Boomers and the PC

Two Interesting Views on Social Media

Dave Kinnear 1-On Leadership

My wife constantly reminds me that I am an “elitist” when it comes to technology. I have been in and around electronic technology since I was 19 years old. That is almost five decades ago. She says that when it comes to technology, I assume everyone gets it and uses it and appreciates it and more importantly wants it! So I’m treading on thin ice as I sit down to write this post about a couple of different “takes” on people’s views of “social media technology” and what it means. (She’s probably right and she is my editor so will see this post. Heat-shields up.)

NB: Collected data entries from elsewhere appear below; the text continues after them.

(** X2: a failed look-up is not remembered: when the month has no file and the
    service cannot be reached or answers another status than 200,
    [fetch_calender_data] returns its mark of failure, writes nothing, and a
    second call asks the service again. *)
Theorem fetch_calender_data_failure_not_cached cit count date w :
  data_dir w !! json_month_file cit count date = None ->
  (remote w (calendar_url cit count date) = ConnectionFailed \/
   exists status_code text,
     remote w (calendar_url cit count date) = Response status_code text /\
     status_code <> 200) ->
  let call := EvCalendar cit count (year date) (month date) in
  let request := EvRequest (calendar_url cit count date) in
  exists mark w1 w2,
    (mark = PStr "RequestError" \/ mark = PNone) /\
    fetch_calender_data cit count date w = Ret mark w1 /\
    data_dir w1 = data_dir w /\
    trace w1 = trace w ++ [call; request] /\
    fetch_calender_data cit count date w1 = Ret mark w2 /\
    data_dir w2 = data_dir w /\
    trace w2 = trace w1 ++ [call; request].
Proof.
  intros Hmiss Hweb. cbv zeta.
  pose proof (fetch_calender_data_miss cit count date w Hmiss) as E1. cbv zeta in E1.
  set (w1 := add_event (EvRequest (calendar_url cit count date))
               (add_event (EvCalendar cit count (year date) (month date)) w)) in *.
  assert (Hmiss1 : data_dir w1 !! json_month_file cit count date = None) by exact Hmiss.
  pose proof (fetch_calender_data_miss cit count date w1 Hmiss1) as E2. cbv zeta in E2.
  change (remote w1) with (remote w) in E2.
  destruct Hweb as [Hweb | (sc & text & Hweb & Hsc)]; rewrite Hweb in E1, E2.
  - exists (PStr "RequestError"), w1. eexists. split; [now left|].
    split; [exact E1|]. split; [reflexivity|]. split.
    { subst w1. cbn [trace add_event]. now rewrite <- app_assoc. }
    split; [exact E2|]. split; [reflexivity|].
    cbn [trace add_event]. now rewrite <- app_assoc.
  - destruct (Z.eqb_spec sc 200); [contradiction|].
    exists PNone, w1. eexists. split; [now right|].
    split; [exact E1|]. split; [reflexivity|]. split.
    { subst w1. cbn [trace add_event]. now rewrite <- app_assoc. }
    split; [exact E2|]. split; [reflexivity|].
    cbn [trace add_event]. now rewrite <- app_assoc.
Qed.

Lemma fetch_calender_data_failure_not_cached_witness :
  exists mark w1 w2,
    (mark = PStr "RequestError" \/ mark = PNone) /\
    fetch_calender_data "Cairo" "Egypt" (at_2024 4 1 0 0) offline_world = Ret mark w1 /\
    data_dir w1 = data_dir offline_world /\
    trace w1 = trace offline_world ++
      [EvCalendar "Cairo" "Egypt" 2024 4;
       EvRequest (calendar_url "Cairo" "Egypt" (at_2024 4 1 0 0))] /\
    fetch_calender_data "Cairo" "Egypt" (at_2024 4 1 0 0) w1 = Ret mark w2 /\
    data_dir w2 = data_dir offline_world /\
    trace w2 = trace w1 ++
      [EvCalendar "Cairo" "Egypt" 2024 4;
       EvRequest (calendar_url "Cairo" "Egypt" (at_2024 4 1 0 0))].
Proof.
  apply (fetch_calender_data_failure_not_cached "Cairo" "Egypt" (at_2024 4 1 0 0)
           offline_world eq_refl (or_introl eq_refl)).
Defined.

(** X3: a 200 answer is written to the cache before it is decoded: when the
    file system takes the name of the file and the answer does not decode,
    the first look-up fails after writing it, and every later look-up of that
    month fails on the file without asking the service. *)
Theorem fetch_calender_data_undecodable_answer cit count date w raw :
  data_dir w !! json_month_file cit count date = None ->
  invalid_name w (json_month_file cit count date) = None ->
  remote w (calendar_url cit count date) = Response 200 (NotJson raw) ->
  exists w1,
    fetch_calender_data cit count date w = Exc JSONDecodeError w1 /\
    data_dir w1 !! json_month_file cit count date = Some (NotJson raw) /\
    fetch_calender_data cit count date w1
      = Exc JSONDecodeError
          (add_event (EvCalendar cit count (year date) (month date)) w1).
Proof.
  intros Hmiss Hname Hweb.
  pose proof (fetch_calender_data_miss cit count date w Hmiss) as E1. cbv zeta in E1.
  rewrite Hweb, Hname in E1. cbn [Z.eqb Pos.eqb json_load] in E1.
  eexists. split; [exact E1|].
  assert (Hfile : forall w0 : world,
             data_dir (add_event (EvWrite (json_month_file cit count date))
               (set_data_dir (<[json_month_file cit count date := NotJson raw]>
                                (data_dir w)) w0))
             !! json_month_file cit count date = Some (NotJson raw)).
  { intros w0. cbn [data_dir add_event set_data_dir]. apply lookup_insert_eq. }
  split; [apply Hfile|].
  now rewrite (fetch_calender_data_hit _ _ _ _ _ (Hfile _)).
Qed.

Lemma fetch_calender_data_undecodable_answer_witness :
  exists w1,
    fetch_calender_data "Cairo" "Egypt" (at_2024 3 10 0 0) undecodable_world
      = Exc JSONDecodeError w1 /\
    data_dir w1 !! "2024-3-Cairo-Egypt.json" = Some (NotJson "<html>") /\
    fetch_calender_data "Cairo" "Egypt" (at_2024 3 10 0 0) w1
      = Exc JSONDecodeError (add_event (EvCalendar "Cairo" "Egypt" 2024 3) w1).
Proof.
  exact (fetch_calender_data_undecodable_answer "Cairo" "Egypt" (at_2024 3 10 0 0)
           undecodable_world "<html>" eq_refl eq_refl eq_refl).
Defined.

(** X19: a month whose file name the file system refuses is never cached: a
    look-up that finds no file and gets a 200 answer raises when it opens the
    file ([FileNotFoundError] when the name leads into a directory that is not
    there, another [OSError] otherwise), after the request and whatever the
    answer holds; nothing is written, and every later look-up asks the service
    again and fails the same way. *)
Theorem fetch_calender_data_refused_name cit count date w text why :
  data_dir w !! json_month_file cit count date = None ->
  invalid_name w (json_month_file cit count date) = Some why ->
  remote w (calendar_url cit count date) = Response 200 text ->
  let call := EvCalendar cit count (year date) (month date) in
  let request := EvRequest (calendar_url cit count date) in
  exists w1 w2,
    fetch_calender_data cit count date w = Exc (refusal_exn why) w1 /\
    data_dir w1 = data_dir w /\
    trace w1 = trace w ++ [call; request] /\
    fetch_calender_data cit count date w1 = Exc (refusal_exn why) w2 /\
    data_dir w2 = data_dir w /\
    trace w2 = trace w1 ++ [call; request].
Proof.
  intros Hmiss Hname Hweb. cbv zeta.
  pose proof (fetch_calender_data_miss cit count date w Hmiss) as E1. cbv zeta in E1.
  rewrite Hweb, Hname in E1. cbn [Z.eqb Pos.eqb] in E1.
  set (w1 := add_event (EvRequest (calendar_url cit count date))
               (add_event (EvCalendar cit count (year date) (month date)) w)) in *.
  assert (Hmiss1 : data_dir w1 !! json_month_file cit count date = None) by exact Hmiss.
  pose proof (fetch_calender_data_miss cit count date w1 Hmiss1) as E2. cbv zeta in E2.
  change (remote w1) with (remote w) in E2.
  change (invalid_name w1) with (invalid_name w) in E2.
  rewrite Hweb, Hname in E2. cbn [Z.eqb Pos.eqb] in E2.
  exists w1. eexists. split; [exact E1|]. split; [reflexivity|]. split.
  { subst w1. cbn [trace add_event]. now rewrite <- app_assoc. }
  split; [exact E2|]. split; [reflexivity|].
  cbn [trace add_event]. now rewrite <- app_assoc.
Qed.

(** A city typed with a path separator: the service answers, the file
    [2024-3-Frankfurt/main-Germany.json] cannot be opened. *)
Lemma fetch_calender_data_refused_name_witness :
  let date := at_2024 3 10 0 0 in
  let call := EvCalendar "Frankfurt/main" "Germany" 2024 3 in
  let request := EvRequest (calendar_url "Frankfurt/main" "Germany" date) in
  exists w1 w2,
    fetch_calender_data "Frankfurt/main" "Germany" date fresh_world
      = Exc FileNotFoundError w1 /\
    data_dir w1 = data_dir fresh_world /\
    trace w1 = trace fresh_world ++ [call; request] /\
    fetch_calender_data "Frankfurt/main" "Germany" date w1 = Exc FileNotFoundError w2 /\
    data_dir w2 = data_dir fresh_world /\
    trace w2 = trace w1 ++ [call; request].
Proof.
  exact (fetch_calender_data_refused_name "Frankfurt/main" "Germany" (at_2024 3 10 0 0)
           fresh_world (Json (sample_month 30)) NoSuchDirectory eq_refl eq_refl eq_refl).
Defined.

Lemma append_assoc (a b c : string) : (a +:+ b) +:+ c = a +:+ (b +:+ c).
Proof.
  induction a as [|x a IH]; [reflexivity|].
  change (String x ((a +:+ b) +:+ c) = String x (a +:+ (b +:+ c))). now f_equal.
Qed.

The first “view” comes from a group of folks I know to be 55 and up — so “Boomers,” or “Traditionalists.” The communication I received was that this group was getting themselves into the 21st century because they were going to organize and launch a website. Huummm. (If we ask a Millennial if having a website is tantamount to finally “being in the 21st century,” I wonder what kind of look we would get.) But then, the group’s clients/readers are fellow senior citizens and so they will very likely do just fine.

Obviously there is more to being part of the technology age than simply having a website attributable to you or your group. Yet for these folks, this is a huge step forward, one for which they can be proud. I am curious about what the website will end up being — static, interactive, informative, dynamic? It remains to be seen and I’m pulling for the idea that the website will also be instructional for those curious to learn about such things. I will refrain from letting them know just how much of a baby step this is toward the 21st century, because it is, as I said, a huge step forward for them.

The second “view” comes from folks I would hope know better. This view is that there must be an “immediate Return On Investment” for social media marketing and presence. I think this view comes from first, the old mentality of advertising and second, being in love with the fact that we can finally have an abundance of measurements to determine exactly what is happening. That’s a great thing about the new on-line world; just about everything is measurable.

No CallsSo what’s wrong with wanting to generate a positive ROI? Nothing. It’s the immediacy part that disturbs me. In today’s world, as far as I can tell, selling is more or less “dead.” The old methods of advertising are dying if not already dead. The concept of generating leads for the purpose of following up and selling to those leads is not only “dead,” but if we engage in selling we destroy all the good will we create with value added content on our social media sites. Instead, the purpose of great content on our websites, social media pages and on our blogs is to engage potential customers and to be found by those looking for our products and/or services. The great content means higher search engine ranking which means we will be found.

That’s our marketing job today. We must be found when potential customers are looking. We must generate a following of folks who, by word of mouth (or tweets, posts, updates, etc.), extend our family. We must NOT sell and we must make it very EASY TO BE FOUND. And we MUST BE MOBILE. If our content is not designed to be read on a smart phone and/or tablet, we will not be found.

This second group suggested that all the hard work of building a following on social media through blog content and other social media content was geared towards generating leads which would then be followed-up to sell. That is so 20th century! They had it right up until that last point. The long term gain will not be from how many leads are generated and given to your sales department. Instead, the gains are from the folks who either complete the purchase on their own or who contact your team to ask clarifying questions.

The largest cohort today is the Millennial generation. They are even bigger than the Baby Boomers. They are the customers. Ask them if they like phone calls or like being sold. I know what the answer is, but that’s not important. What’s important is, do YOU know what the answer is? Are your advisors from the Millennial generation? Are your advisors folks who have studied the Millennial generation? Are you using your newly found love of social media and technology to market to the right audience? What do they want?